The Minor Adjustment Beauty Salon
Precious Ramotswe, as endearing as ever, works to untangle fresh mysteries in Alexander McCall Smith's latest entry in the 'No. 1 Ladies' Detective Agency' series.
Some detectives were made to work alone: Sam Spade, Philip Marlowe and Clovis Anderson, author of "The Principles of Private Detection.”
Precious Ramotswe, however, finds herself at a loss after she is bereft of her Watson in “The Minor Adjustment Beauty Salon,” the 14th entry in Alexander McCall Smith’s beloved No. 1 Ladies’ Detective Agency series.
After refusing for months to discuss her rapidly expanding waistline, Grace Makutsi Radiphuti finally admits she’s pregnant – just days before giving birth to young Itumelang Clovis Radiphuti.
While Precious thought she would enjoy the respite, she desperately misses her bossy associate detective – even Grace’s habit of talking to her shoes. And without a partner to bounce ideas off, her cases are suffering as well. Lawyer Sheba Kutso has hired the agency to investigate a young man calling himself Liso Molapo, suspecting he isn’t the real nephew to whom her late client left much of his estate. And someone is spreading malicious rumors about Mma Soleti, the owner of the titular beauty salon, destroying her business.
Grace, meanwhile, is adjusting to new motherhood and trying to cope with her husband’s poisonous aunt, who has moved in to “help” with the baby. And in the sweetest plotline, Mr. J.L.B. Matekoni, who wants to help out more at home, signs up for a course, “How to Be a Modern Husband (Level 1).” (Many potatoes valiantly give their lives in his hilarious show of devotion.)
“The Minor Adjustment Beauty Salon” is a particularly endearing entry in the long-running series, which has lost none of its gentleness or its love for Botswana, of which McCall Smith clearly has fond memories. The prolific author (at this point, critics are contractually obliged to call McCall Smith “prolific” at least once in every review) takes his time with the plot, sprinkling in plenty of musings about what makes a good detective and what really constitutes “profit.”
“Could you say that your business had expanded if it had gone from owning one teapot to two?” Precious wonders after reading a business article.

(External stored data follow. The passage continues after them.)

(* ===== verification/SimDeps.v ===== *)
(** * Dependency analysis is sound

    The read sets collected by [sim_state.c] contain every signal an
    expression can depend on: two stores that agree on them evaluate it alike. *)

From stdpp Require Import sets.
From S2P Require Import Prelude SimValue IR SimState SimEval.

Local Open Scope Z_scope.

(** ** Sets of ids *)

Lemma existsb_eqb s (i : Z) : existsb (Z.eqb i) s = true <-> i ∈ s.
Proof.
  rewrite existsb_exists. split.
  - intros (x & Hx & ->%Z.eqb_eq). by apply list_elem_of_In.
  - intros H. exists i. split; [by apply list_elem_of_In | apply Z.eqb_refl].
Qed.

Lemma elem_of_sigset_add s i j : j ∈ sigset_add s i <-> j = i \/ j ∈ s.
Proof.
  unfold sigset_add. destruct (existsb (Z.eqb i) s) eqn:E.
  - apply existsb_eqb in E. split; [by right | intros [->|]; done].
  - rewrite elem_of_app, list_elem_of_singleton. tauto.
Qed.

Lemma NoDup_sigset_add s i : NoDup s -> NoDup (sigset_add s i).
Proof.
  intros H. unfold sigset_add. destruct (existsb (Z.eqb i) s) eqn:E; [done|].
  apply NoDup_app. split_and!; [done| |apply NoDup_singleton].
  intros x Hx ->%list_elem_of_singleton. apply existsb_eqb in Hx. congruence.
Qed.

(** ** The error flag *)

(** A computation that only ever raises the flag, and does not look at it. *)
Definition accumulates {A} (m : EvalM A) : Prop :=
  forall err, m err = ((m false).1, err || (m false).2).

Lemma accumulates_ret {A} (a : A) : accumulates (mret a).
Proof. intros err. cbn. by rewrite orb_false_r. Qed.

Lemma accumulates_bind {A B} (m : EvalM A) (f : A -> EvalM B) :
  accumulates m -> (forall a, accumulates (f a)) -> accumulates (m ≫= f).
Proof.
  intros Hm Hf err. unfold mbind, EvalM_bind. rewrite (Hm err).
  destruct (m false) as [a e]. cbn. rewrite (Hf a (err || e)), (Hf a e). cbn.
  by rewrite orb_assoc.
Qed.

Create HintDb accum.
#[export] Hint Resolve accumulates_ret accumulates_bind : accum.

Section Accumulate.
Context {C : Type} {Store : SignalStore C} (c : C).

Lemma eval_accumulates e : accumulates (sim_eval_expr c e).
Proof using Type.
  induction e as [| | |k w e IHe|k w l r IHl IHr|w c0 t f IHc IHt IHf|w es IHes
    |w i b msb lsb IHb|k w s i v ew IHs IHi IHv|w m p a IHa] using IR_Expr_ind';
    cbn [sim_eval_expr]; auto 10 with accum.
  - repeat (apply accumulates_bind; [done|intros ?]). intros err. unfold eval_ternary. cbn.
    done.
  - apply accumulates_bind; [|auto with accum].
    generalize concat_max_parts. induction IHes as [|e es He _ IH]; intros [|n]; cbn [eval_list];
      auto 10 with accum.
  - destruct (negb _); auto with accum.
  - apply accumulates_bind; [done|]. intros x. apply accumulates_bind.
    { destruct (intrinsic_uses_index k); cbn; auto with accum. }
    intros y. apply accumulates_bind; [|auto with accum].
    destruct (intrinsic_uses_value k); cbn; auto with accum.
  - destruct (mem_entry c m); auto with accum.
Qed.

(** Evaluation is a value and a flag to add. *)
Lemma eval_split e err :
  sim_eval_expr c e err = (eval_value c e, err || eval_raises c e).
Proof using Type. apply eval_accumulates. Qed.
End Accumulate.

(** ** Reads of an expression *)

Definition expr_reads (e : IR_Expr) : list Z := collect_expr_reads e [].

(** The collector only adds the reads of the expression to its accumulator. *)
Definition adds (f : list Z -> list Z) : Prop :=
  (forall acc i, i ∈ f acc <-> i ∈ acc \/ i ∈ f []) /\ (forall acc, NoDup acc -> NoDup (f acc)).

Lemma adds_id : adds (fun acc => acc).
Proof. split; [|done]. intros acc i. set_solver. Qed.

Lemma adds_add i : adds (fun acc => sigset_add acc i).
Proof.
  split; [|intros; by apply NoDup_sigset_add].
  intros acc j. rewrite !elem_of_sigset_add. set_solver.
Qed.

Lemma adds_comp f g : adds f -> adds g -> adds (fun acc => g (f acc)).
Proof.
  intros [F1 F2] [G1 G2]. split; [|auto]. intros acc i.
  rewrite (G1 (f acc)), (G1 (f [])), (F1 acc). tauto.
Qed.

Lemma adds_fold {A} (f : A -> list Z -> list Z) l :
  Forall (fun x => adds (f x)) l -> adds (fold_left (fun acc x => f x acc) l).
Proof.
  induction 1 as [|x l Hx Hl IH]; simpl; [apply adds_id|].
  apply (adds_comp (f x)); done.
Qed.

Lemma collect_adds e : adds (collect_expr_reads e).
Proof.
  induction e as [| | |? ? ? IHe|? ? ? ? IHl IHr|? ? ? ? IHc IHt IHf|? ? IHes
    |w i b msb lsb IHb|? ? ? ? ? ? IHs IHi IHv|? ? ? ? IHa] using IR_Expr_ind'; simpl;
    try apply adds_id; try apply adds_add; try done.
  - by apply (adds_comp (collect_expr_reads _)).
  - apply (adds_comp (fun acc => collect_expr_reads _ (collect_expr_reads _ acc))); [|done].
    by apply (adds_comp (collect_expr_reads _)).
  - by apply (adds_fold collect_expr_reads).
  - destruct (negb _); [done|apply adds_add].
  - apply (adds_comp (fun acc => collect_expr_reads _ (collect_expr_reads _ acc))); [|done].
    by apply (adds_comp (collect_expr_reads _)).
Qed.

Lemma elem_of_collect e acc i :
  i ∈ collect_expr_reads e acc <-> i ∈ acc \/ i ∈ expr_reads e.
Proof. apply collect_adds. Qed.

Lemma expr_reads_NoDup e : NoDup (expr_reads e).
Proof. apply collect_adds. constructor. Qed.

(** ** Agreement *)

Section Agreement.
Context {C : Type} {Store : SignalStore C} (c1 c2 : C).
Context (Hmem : forall m, mem_entry c1 m = mem_entry c2 m).

Definition agree_on (ids : list Z) : Prop :=
  forall i, i ∈ ids -> sig_current c1 i = sig_current c2 i.

Lemma agree_collect e acc :
  agree_on (collect_expr_reads e acc) -> agree_on (expr_reads e) /\ agree_on acc.
Proof using Type.
  intros H. split; intros i Hi; apply H, elem_of_collect; auto.
Qed.

Lemma agree_fold es acc :
  agree_on (fold_left (fun acc e => collect_expr_reads e acc) es acc) ->
  Forall (fun e => agree_on (expr_reads e)) es /\ agree_on acc.
Proof using Type.
  revert acc. induction es as [|e es IH]; intros acc H; simpl in *; [by split|].
  apply IH in H as [H1 H2]. apply agree_collect in H2 as [H2 H3].
  split; [by constructor|done].
Qed.

(** What evaluation can see. *)
Lemma eval_agree e :
  agree_on (expr_reads e) -> forall err, sim_eval_expr c1 e err = sim_eval_expr c2 e err.
Proof using Hmem.
  unfold expr_reads.
  induction e as [|w lit|w i|k w e IHe|k w l r IHl IHr|w c t f IHc IHt IHf|w es IHes
    |w i b msb lsb IHb|k w s i v ew IHs IHi IHv|w m p a IHa] using IR_Expr_ind';
    simpl; intros H err; try done.
  - rewrite (H i); [done|]. set_solver.
  - unfold mbind, EvalM_bind. by rewrite IHe.
  - apply agree_collect in H as [H1 H2]. unfold mbind, EvalM_bind.
    rewrite (IHl H2). destruct (sim_eval_expr c2 l err) as [v err']. by rewrite (IHr H1).
  - apply agree_collect in H as [H1 H2]. apply agree_collect in H2 as [H2 H3].
    unfold mbind, EvalM_bind. rewrite (IHc H3).
    destruct (sim_eval_expr c2 c err) as [vc e1]. rewrite (IHt H2).
    destruct (sim_eval_expr c2 t e1) as [vt e2]. by rewrite (IHf H1).
  - apply agree_fold in H as [H _]. unfold mbind, EvalM_bind.
    assert (forall n err, eval_list (sim_eval_expr c1) n es err
      = eval_list (sim_eval_expr c2) n es err) as E; [|by rewrite E].
    revert H. induction IHes as [|e es He _ IH]; intros H; [by intros []|].
    apply Forall_cons in H as [H1 H2]. intros [|n] err'; [done|]. cbn [eval_list].
    unfold mbind, EvalM_bind. rewrite (He H1).
    destruct (sim_eval_expr c2 e err') as [v e1]. by rewrite (IH H2).
  - destruct (negb (expr_is_null b)).
    + unfold mbind, EvalM_bind. by rewrite (IHb H).
    + rewrite (H i); [done|]. set_solver.
  - apply agree_collect in H as [H1 H2]. apply agree_collect in H2 as [H2 H3].
    unfold mbind, EvalM_bind. rewrite (IHs H3).
    destruct (sim_eval_expr c2 s err) as [vs e1].
    assert (forall use e, (forall err, sim_eval_expr c1 e err = sim_eval_expr c2 e err) ->
      forall err, eval_if use (sim_eval_expr c1 e) err = eval_if use (sim_eval_expr c2 e) err)
      as E by (intros [] e He err'; [apply He|done]).
    rewrite (E _ i (IHi H2)). destruct (eval_if _ (sim_eval_expr c2 i) e1) as [vi e2].
    by rewrite (E _ v (IHv H1)).
  - rewrite Hmem. destruct (mem_entry c2 m); [|done]. unfold mbind, EvalM_bind.
    by rewrite (IHa H).
Qed.
End Agreement.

While the agency has never turned a profit, it also hasn’t posted a loss recently, thanks to what a bookkeeper dubs “optimistic accounting.”
When a surgeon disparagingly comments, “Even my grandmother could be a private detective,” Precious considers the insult thoughtfully: “A grandmother would make a very good detective, she thought: grandmothers had seen a lot of human nature and could use that knowledge well.”
In a true sign of grace, even Charlie, the least prepossessing of Matekoni’s apprentices, shows some late-breaking maturity. Phuti Radiphuti’s aunt, however, may be beyond even the capacious reserves of Precious’s patience, although the optimistic detective is determined to give it a shot.
“It was always worth trying: there were few people who were so unpleasant that you could not get through to them with courtesy or praise,” she thinks.
Failing that, as another character discovers, sometimes a dead cobra comes in handy.
In a series that takes kindness as a watchword, McCall Smith is unlikely to permanently break up his winning duo. He leaves his main characters, mysteries sorted, bathed in a red sunset over Botswana.
“The glow left by the sun is like a good act done,” Precious thinks, “or like love, which left the same warm signature behind.”
Yvonne Zipp is the Monitor fiction critic.